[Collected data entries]
= Beginning of Section =

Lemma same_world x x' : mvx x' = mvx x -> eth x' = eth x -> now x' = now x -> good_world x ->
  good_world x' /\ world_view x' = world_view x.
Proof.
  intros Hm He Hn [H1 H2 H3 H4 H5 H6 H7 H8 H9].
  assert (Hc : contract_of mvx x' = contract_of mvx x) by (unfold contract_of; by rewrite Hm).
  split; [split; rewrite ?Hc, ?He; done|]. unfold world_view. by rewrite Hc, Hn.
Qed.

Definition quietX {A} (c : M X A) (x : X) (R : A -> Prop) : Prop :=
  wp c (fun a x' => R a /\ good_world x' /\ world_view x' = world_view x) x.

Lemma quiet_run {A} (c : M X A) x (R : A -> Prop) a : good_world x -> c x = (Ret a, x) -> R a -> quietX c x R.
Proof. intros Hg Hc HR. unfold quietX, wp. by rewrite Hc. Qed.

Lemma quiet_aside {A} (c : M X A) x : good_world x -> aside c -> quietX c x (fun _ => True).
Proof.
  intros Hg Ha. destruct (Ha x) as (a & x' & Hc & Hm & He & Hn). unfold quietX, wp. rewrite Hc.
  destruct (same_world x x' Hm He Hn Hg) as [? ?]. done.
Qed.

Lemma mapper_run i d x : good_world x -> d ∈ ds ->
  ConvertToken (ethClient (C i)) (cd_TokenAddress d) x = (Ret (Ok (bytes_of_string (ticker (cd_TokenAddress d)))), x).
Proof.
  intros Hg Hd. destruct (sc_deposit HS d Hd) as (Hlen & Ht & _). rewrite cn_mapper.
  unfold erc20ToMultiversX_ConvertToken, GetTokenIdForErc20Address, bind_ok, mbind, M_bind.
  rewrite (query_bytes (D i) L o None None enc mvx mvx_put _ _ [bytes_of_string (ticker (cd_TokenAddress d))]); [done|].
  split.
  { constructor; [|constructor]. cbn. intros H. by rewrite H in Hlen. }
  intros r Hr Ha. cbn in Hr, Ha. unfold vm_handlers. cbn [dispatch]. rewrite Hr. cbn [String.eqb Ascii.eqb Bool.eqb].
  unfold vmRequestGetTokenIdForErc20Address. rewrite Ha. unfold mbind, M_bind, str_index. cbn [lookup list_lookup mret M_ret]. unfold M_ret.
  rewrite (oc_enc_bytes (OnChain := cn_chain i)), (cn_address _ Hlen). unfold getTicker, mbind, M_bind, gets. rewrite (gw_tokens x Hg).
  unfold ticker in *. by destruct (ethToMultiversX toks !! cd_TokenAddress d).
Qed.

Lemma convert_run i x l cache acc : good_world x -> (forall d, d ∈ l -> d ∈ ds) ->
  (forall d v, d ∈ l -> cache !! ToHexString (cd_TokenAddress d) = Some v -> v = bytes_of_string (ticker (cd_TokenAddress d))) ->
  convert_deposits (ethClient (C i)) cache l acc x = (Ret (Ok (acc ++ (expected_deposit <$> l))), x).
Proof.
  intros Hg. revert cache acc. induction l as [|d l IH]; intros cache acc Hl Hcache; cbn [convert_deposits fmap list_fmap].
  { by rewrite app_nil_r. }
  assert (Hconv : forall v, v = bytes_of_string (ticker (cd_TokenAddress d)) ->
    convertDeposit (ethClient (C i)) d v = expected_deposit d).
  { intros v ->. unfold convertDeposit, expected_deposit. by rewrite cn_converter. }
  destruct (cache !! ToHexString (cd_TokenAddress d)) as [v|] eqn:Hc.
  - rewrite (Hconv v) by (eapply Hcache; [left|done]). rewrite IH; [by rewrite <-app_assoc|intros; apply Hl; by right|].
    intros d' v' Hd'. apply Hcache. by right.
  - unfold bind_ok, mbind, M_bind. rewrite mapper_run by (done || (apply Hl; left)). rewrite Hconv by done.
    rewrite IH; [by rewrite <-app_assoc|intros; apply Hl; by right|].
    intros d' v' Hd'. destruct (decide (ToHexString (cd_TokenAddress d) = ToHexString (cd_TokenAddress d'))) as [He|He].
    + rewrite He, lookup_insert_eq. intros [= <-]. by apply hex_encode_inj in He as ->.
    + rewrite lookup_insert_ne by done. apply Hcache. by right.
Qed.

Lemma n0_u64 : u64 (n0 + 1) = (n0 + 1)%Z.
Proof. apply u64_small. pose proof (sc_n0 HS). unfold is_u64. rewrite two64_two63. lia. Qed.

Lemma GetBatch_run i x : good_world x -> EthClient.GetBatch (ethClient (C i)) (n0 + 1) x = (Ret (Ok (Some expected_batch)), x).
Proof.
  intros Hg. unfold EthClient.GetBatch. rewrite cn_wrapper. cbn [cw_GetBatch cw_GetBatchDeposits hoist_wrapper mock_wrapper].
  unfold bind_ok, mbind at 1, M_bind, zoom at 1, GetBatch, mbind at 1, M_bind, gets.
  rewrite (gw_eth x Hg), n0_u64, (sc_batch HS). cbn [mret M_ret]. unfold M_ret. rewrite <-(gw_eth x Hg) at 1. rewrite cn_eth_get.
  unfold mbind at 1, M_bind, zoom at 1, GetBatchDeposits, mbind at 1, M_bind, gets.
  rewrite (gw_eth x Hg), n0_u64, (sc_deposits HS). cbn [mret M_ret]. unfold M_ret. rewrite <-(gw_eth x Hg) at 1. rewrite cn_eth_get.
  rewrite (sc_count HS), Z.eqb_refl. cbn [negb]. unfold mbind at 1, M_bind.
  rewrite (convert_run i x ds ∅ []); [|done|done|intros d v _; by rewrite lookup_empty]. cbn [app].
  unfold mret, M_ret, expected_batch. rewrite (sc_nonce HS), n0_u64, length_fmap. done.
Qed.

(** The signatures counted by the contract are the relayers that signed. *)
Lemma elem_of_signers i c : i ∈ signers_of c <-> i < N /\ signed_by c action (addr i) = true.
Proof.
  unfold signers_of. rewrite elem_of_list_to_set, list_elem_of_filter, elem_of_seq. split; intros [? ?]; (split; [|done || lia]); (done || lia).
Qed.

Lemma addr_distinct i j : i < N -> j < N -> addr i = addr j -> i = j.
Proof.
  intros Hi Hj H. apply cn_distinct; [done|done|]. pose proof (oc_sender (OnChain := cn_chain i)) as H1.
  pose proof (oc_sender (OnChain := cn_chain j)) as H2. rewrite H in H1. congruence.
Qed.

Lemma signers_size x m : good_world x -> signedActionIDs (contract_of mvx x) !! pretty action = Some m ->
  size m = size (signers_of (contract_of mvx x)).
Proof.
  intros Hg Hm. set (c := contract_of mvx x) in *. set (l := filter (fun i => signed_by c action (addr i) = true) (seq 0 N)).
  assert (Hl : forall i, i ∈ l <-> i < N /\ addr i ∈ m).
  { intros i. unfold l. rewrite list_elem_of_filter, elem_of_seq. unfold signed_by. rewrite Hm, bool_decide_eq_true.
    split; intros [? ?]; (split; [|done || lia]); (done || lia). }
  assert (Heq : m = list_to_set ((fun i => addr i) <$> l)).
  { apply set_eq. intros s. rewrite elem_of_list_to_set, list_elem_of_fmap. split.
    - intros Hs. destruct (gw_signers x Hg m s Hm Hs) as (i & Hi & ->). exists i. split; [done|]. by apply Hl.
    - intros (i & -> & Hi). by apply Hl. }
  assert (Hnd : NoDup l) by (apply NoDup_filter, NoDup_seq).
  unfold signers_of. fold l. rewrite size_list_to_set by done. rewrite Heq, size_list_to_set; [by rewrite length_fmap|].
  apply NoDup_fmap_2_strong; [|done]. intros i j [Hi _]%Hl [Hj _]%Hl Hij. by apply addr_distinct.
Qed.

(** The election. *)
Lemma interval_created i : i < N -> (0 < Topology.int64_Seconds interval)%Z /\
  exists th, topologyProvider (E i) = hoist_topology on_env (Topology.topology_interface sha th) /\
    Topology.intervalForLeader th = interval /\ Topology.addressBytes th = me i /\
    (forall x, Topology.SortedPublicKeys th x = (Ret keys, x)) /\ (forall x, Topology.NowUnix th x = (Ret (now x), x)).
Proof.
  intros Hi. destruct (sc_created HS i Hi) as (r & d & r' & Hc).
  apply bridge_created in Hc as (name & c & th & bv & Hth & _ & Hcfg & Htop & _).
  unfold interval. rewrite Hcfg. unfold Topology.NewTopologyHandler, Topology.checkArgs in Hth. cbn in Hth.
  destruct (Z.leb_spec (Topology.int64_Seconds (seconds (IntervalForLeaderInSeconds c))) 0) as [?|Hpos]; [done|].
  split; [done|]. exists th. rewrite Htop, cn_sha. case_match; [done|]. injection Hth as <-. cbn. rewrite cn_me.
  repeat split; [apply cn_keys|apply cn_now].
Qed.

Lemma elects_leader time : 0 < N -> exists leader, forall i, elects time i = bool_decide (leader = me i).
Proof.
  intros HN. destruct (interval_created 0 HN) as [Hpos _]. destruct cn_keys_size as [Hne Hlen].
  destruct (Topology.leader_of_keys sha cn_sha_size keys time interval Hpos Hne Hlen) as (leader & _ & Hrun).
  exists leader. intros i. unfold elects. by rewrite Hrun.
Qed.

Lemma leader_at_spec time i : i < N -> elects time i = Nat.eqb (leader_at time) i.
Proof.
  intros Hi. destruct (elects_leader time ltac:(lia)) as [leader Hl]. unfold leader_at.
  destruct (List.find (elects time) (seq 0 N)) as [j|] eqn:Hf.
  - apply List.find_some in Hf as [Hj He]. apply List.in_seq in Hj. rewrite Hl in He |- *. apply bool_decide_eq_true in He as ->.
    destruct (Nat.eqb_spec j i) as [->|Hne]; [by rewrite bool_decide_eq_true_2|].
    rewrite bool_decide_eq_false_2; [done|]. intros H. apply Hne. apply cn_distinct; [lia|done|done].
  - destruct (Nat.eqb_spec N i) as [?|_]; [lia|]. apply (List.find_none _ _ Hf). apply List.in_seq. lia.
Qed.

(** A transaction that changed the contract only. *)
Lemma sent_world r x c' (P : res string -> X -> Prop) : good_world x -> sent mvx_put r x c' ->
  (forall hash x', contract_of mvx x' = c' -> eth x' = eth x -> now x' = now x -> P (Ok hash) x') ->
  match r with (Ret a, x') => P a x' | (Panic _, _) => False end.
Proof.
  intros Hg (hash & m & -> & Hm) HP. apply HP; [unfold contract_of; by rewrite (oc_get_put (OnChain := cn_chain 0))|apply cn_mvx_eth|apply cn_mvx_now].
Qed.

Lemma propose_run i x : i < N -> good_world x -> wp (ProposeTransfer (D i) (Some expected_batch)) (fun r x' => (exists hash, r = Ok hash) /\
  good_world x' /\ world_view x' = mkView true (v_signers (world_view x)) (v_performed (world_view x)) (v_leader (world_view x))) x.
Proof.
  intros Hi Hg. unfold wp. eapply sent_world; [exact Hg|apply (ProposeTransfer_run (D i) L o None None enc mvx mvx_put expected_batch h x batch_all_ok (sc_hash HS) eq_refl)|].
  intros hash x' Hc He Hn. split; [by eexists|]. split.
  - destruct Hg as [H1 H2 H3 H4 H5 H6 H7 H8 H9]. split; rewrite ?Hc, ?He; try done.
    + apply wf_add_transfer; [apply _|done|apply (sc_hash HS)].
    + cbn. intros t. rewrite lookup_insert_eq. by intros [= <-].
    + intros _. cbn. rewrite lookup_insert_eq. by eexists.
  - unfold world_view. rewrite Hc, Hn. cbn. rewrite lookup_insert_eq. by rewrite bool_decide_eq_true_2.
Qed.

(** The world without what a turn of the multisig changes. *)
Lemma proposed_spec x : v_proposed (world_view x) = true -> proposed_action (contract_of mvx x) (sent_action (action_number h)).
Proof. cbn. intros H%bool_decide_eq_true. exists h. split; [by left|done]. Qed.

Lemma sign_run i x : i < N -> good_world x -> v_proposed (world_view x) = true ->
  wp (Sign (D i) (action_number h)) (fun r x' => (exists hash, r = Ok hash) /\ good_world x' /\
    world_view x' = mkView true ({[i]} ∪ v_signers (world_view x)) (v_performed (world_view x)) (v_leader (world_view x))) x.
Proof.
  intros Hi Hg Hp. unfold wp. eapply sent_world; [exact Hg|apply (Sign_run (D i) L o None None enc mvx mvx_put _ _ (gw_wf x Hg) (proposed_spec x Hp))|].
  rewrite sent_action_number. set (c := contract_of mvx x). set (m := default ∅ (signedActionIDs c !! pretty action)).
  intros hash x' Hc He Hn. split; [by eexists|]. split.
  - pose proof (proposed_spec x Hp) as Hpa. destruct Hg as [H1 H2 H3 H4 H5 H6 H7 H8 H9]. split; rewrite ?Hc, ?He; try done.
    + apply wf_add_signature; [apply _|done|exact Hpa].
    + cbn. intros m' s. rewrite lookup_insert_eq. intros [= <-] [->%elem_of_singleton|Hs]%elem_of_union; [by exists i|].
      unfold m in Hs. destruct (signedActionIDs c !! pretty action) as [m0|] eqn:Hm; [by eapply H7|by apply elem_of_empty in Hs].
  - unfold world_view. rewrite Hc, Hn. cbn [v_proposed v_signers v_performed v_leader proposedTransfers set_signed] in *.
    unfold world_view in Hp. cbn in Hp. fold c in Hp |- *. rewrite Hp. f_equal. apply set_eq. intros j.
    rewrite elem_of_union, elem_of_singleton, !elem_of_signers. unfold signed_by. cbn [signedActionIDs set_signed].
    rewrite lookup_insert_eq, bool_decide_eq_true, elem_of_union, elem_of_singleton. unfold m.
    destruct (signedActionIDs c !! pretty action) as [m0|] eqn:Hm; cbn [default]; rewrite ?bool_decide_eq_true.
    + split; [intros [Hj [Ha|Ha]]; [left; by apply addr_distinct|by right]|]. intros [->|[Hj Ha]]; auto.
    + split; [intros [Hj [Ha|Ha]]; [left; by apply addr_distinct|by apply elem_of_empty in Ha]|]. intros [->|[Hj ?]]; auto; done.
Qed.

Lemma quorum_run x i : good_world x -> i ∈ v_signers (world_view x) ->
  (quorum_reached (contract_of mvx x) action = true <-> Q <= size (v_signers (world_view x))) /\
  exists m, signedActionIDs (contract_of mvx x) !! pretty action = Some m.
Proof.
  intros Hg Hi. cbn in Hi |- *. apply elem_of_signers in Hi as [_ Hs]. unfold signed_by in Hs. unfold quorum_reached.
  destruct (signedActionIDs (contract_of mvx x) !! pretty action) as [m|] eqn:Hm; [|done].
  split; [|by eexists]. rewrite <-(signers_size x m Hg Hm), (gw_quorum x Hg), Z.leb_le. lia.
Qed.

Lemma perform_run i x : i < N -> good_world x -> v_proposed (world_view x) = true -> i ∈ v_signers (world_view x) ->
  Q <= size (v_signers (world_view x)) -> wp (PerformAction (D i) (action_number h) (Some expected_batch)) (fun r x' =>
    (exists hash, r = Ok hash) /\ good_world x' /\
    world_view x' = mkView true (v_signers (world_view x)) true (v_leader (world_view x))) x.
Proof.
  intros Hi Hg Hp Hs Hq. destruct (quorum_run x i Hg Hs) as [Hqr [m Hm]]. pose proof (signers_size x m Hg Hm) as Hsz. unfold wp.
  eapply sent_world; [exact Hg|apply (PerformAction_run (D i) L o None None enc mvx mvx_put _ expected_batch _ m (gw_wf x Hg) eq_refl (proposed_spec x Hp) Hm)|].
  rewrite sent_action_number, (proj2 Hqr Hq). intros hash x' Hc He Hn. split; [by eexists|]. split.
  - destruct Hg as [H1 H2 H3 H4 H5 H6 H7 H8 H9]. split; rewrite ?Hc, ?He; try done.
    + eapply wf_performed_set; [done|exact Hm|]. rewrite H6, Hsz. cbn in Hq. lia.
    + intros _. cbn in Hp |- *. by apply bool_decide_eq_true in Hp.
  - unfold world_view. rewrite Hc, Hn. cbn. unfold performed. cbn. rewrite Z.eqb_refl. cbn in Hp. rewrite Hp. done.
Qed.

= End of Section =

- _Your instructions_
Transcribe only the lines from the beginning of the entries to the line with "rewrite (query_bytes (D", inclusive, exactly as written.

- _Problem solution_
Lemma same_world x x' : mvx x' = mvx x -> eth x' = eth x -> now x' = now x -> good_world x ->
  good_world x' /\ world_view x' = world_view x.
Proof.
  intros Hm He Hn [H1 H2 H3 H4 H5 H6 H7 H8 H9].
  assert (Hc : contract_of mvx x' = contract_of mvx x) by (unfold contract_of; by rewrite Hm).
  split; [split; rewrite ?Hc, ?He; done|]. unfold world_view. by rewrite Hc, Hn.
Qed.

Definition quietX {A} (c : M X A) (x : X) (R : A -> Prop) : Prop :=
  wp c (fun a x' => R a /\ good_world x' /\ world_view x' = world_view x) x.

Lemma quiet_run {A} (c : M X A) x (R : A -> Prop) a : good_world x -> c x = (Ret a, x) -> R a -> quietX c x R.
Proof. intros Hg Hc HR. unfold quietX, wp. by rewrite Hc. Qed.

Lemma quiet_aside {A} (c : M X A) x : good_world x -> aside c -> quietX c x (fun _ => True).
Proof.
  intros Hg Ha. destruct (Ha x) as (a & x' & Hc & Hm & He & Hn). unfold quietX, wp. rewrite Hc.
  destruct (same_world x x' Hm He Hn Hg) as [? ?]. done.
Qed.

Lemma mapper_run i d x : good_world x -> d ∈ ds ->
  ConvertToken (ethClient (C i)) (cd_TokenAddress d) x = (Ret (Ok (bytes_of_string (ticker (cd_TokenAddress d)))), x).
Proof.
  intros Hg Hd. destruct (sc_deposit HS d Hd) as (Hlen & Ht & _). rewrite cn_mapper.
  unfold erc20ToMultiversX_ConvertToken, GetTokenIdForErc20Address, bind_ok, mbind, M_bind.
  rewrite (query_bytes (D i) L o None None enc mvx mvx_put _ _ [bytes_of_string (ticker (cd_TokenAddress d))]); [done|].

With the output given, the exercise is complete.